President Joe Biden on Sept. 11 urged Americans to never forget the evil that they witnessed when Islamist terrorists attacked New York 22 years ago. Meanwhile, questions have arisen regarding the accuracy of his recollections of visiting Ground Zero the day after the attacks.
In a speech delivered to U.S. service members at Joint Base Elmendorf-Richardson in Anchorage, Alaska, the president said: “I join you on this solemn day to renew our sacred vow: Never forget. Never forget. We never forget. Each of those precious lives [was] stolen when evil attacked.”
President Biden recalled observing the wreckage of the Twin Towers in lower Manhattan on Sept. 12, 2001, saying it seemed as though he was looking into hell itself.
Because of that, he acknowledged, it can be difficult for many to remember the horror of the day.
“I felt like I was looking through the gates of hell. It looked so devastating,” President Biden said.
“How can we reopen that wound?” he said. “It’s like reopening a black hole in your chest, sucking you back into it again. Bringing you back to that moment when you saw the news.”
However, President Biden’s claims that he observed the devastation in Manhattan on Sept. 12, 2001, are contradicted by C-SPAN coverage of U.S. Senate proceedings that show him giving a speech on the Senate floor, reported Fox News. According to records, all senators were present at the Senate for a classified briefing that afternoon at 2 p.m. ET.
A Break With Custom
President Biden’s decision to hold his speech in Alaska instead of at one of the attack sites is a departure from what’s now considered customary for the annual remembrance speech, although both Barack Obama and George W. Bush delivered one such speech from the White House.
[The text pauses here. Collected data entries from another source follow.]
(** * Disaster-risk simulation API: scoring engine and request handlers

    A shallow embedding of [src/main.py] and the properties of its
    specification.

    Modelling conventions.
    - Python floats are modelled as exact rationals [Q]; float comparison
      ([==], [<], [>]) is comparison of values, hence [Qeq_bool], [Qltb].
      Not-a-number, infinities and rounding error of binary64 arithmetic are
      outside the model.
    - Python values that arrive in a JSON body are the inductive [pyval];
      a [dict] is a [gmap string pyval].  A [str] is held as the bytes of
      its UTF-8 encoding, so a [str] of ASCII characters is held as it is
      written.
    - [str.lower] and [float] of a [str] are builtins of the interpreter.
      On a [str] of ASCII characters [str.lower] shifts the letters [A]..[Z];
      on every other [str] it follows the Unicode tables of the interpreter,
      which are a parameter ([unicode_lower]), as is the float syntax
      ([float_of_str]).
    - Exceptions are values of [exn]; a computation that may raise returns an
      [outcome].  Code that talks to the database runs in the monad [M],
      which threads the [world] (tables and the trace of database calls).
    - An f-string is kept as the list of its fragments ([text]), the
      formatting of a value inside it is left symbolic ([Fmt]). *)

From Stdlib Require Import ZArith QArith Qround Lia Lqa Ascii String.
From stdpp Require Import base option list sorting gmap strings.

Open Scope Q_scope.

(** ** Floats as rationals *)

(** [x < y] on floats. *)
Definition Qltb (x y : Q) : bool := negb (Qle_bool y x).

(** [min(a, b)]: the first argument unless the second is smaller. *)
Definition py_min (a b : Q) : Q := if Qltb b a then b else a.

(** Rounding to the nearest integer, ties to the even one. *)
Definition round_half_even (x : Q) : Z :=
  let f := Qfloor x in
  match Qcompare (x - inject_Z f) (1 # 2) with
  | Lt => f
  | Gt => (f + 1)%Z
  | Eq => if Z.even f then f else (f + 1)%Z
  end.

(** [round(x, ndigits)] for a non-negative [ndigits]. *)
Definition py_round (x : Q) (ndigits : nat) : Q :=
  let p := Z.to_pos (10 ^ Z.of_nat ndigits) in
  round_half_even (x * inject_Z (Z.pos p)) # p.

(** ** Strings *)

(** Lowercasing of a [str] of ASCII characters: the letters [A]..[Z] are
    shifted, every other character is kept. *)
Definition lower_char (c : ascii) : ascii :=
  let n := N_of_ascii c in
  if ((65 <=? n) && (n <=? 90))%N then ascii_of_N (n + 32) else c.

Fixpoint ascii_lower (s : string) : string :=
  match s with
  | EmptyString => EmptyString
  | String c s' => String (lower_char c) (ascii_lower s')
  end.

Fixpoint is_ascii (s : string) : bool :=
  match s with
  | EmptyString => true
  | String c s' => (N_of_ascii c <? 128)%N && is_ascii s'
  end.

(** ** Values, exceptions *)

#[warnings="-register-all"]
Inductive pyval :=
  | PNone
  | PBool (b : bool)
  | PInt (n : Z)
  | PFloat (x : Q)
  | PStr (s : string)
  | PList (l : list pyval)
  | PDict (d : gmap string pyval).

Definition type_name (v : pyval) : string :=
  match v with
  | PNone => "NoneType"
  | PBool _ => "bool"
  | PInt _ => "int"
  | PFloat _ => "float"
  | PStr _ => "str"
  | PList _ => "list"
  | PDict _ => "dict"
  end.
It’s unlikely that he could have reached one of the attack sites in time to deliver a speech.
President Biden noted that fact and underscored that the Alaskan joint base had scrambled fighters on the fateful day to help escort jetliners amid a chaotic shutdown of U.S. airspace.
“Though this military base isn’t located on ground zero, we know that distance did not dull or diminish the pain we felt all across the nation on Sept.11,” he said.
“We know that on this day, every American’s heart was wounded.”
Biden Calls for Unity, Resolve
The 9/11 attacks were the most deadly assault on U.S. soil since the 1941 attack on Pearl Harbor, Hawaii, which killed more than 2,400 Americans.
The attacks struck the World Trade Center towers and the Pentagon and cost the lives of all the passengers on board Flight 93 when they turned on their hijackers over Pennsylvania.
Nearly 3,000 people were killed on 9/11, with many more since dying from exposure to toxic smoke or to elements of the crumbling buildings or as part of the subsequent global war on terror.
Despite such brutality, President Biden said, the ideals of America’s founding remain intact.
“Those terrorists could not touch what no force, no enemy, no day ever could. That is the soul of America,” he said.
“The soul of America is based on a sacred proposition. That we’re all created equal, endowed by our creator with certain inalienable rights: life, liberty, and the pursuit of happiness.
“We haven’t always lived up to it, but we’ve never walked away from that proposition either.”
To that end, President Biden urged the American people to seek unity and common purpose with one another despite their differences.
The future of the republic, he said, depends on the capacity of its citizens to remain united as a whole, leaving none behind.
“American democracy depends not on some of us, but on all of us,” President Biden said.
“Let us honor Sept. 11 by renewing our faith in one another. Let us remember who we are as a nation. We never forget. We are never afraid. We endure. We overcome. We are the United States of America … and nothing has been beyond our capacity when we set our mind to it together.”
The Associated Press and Reuters contributed to this report.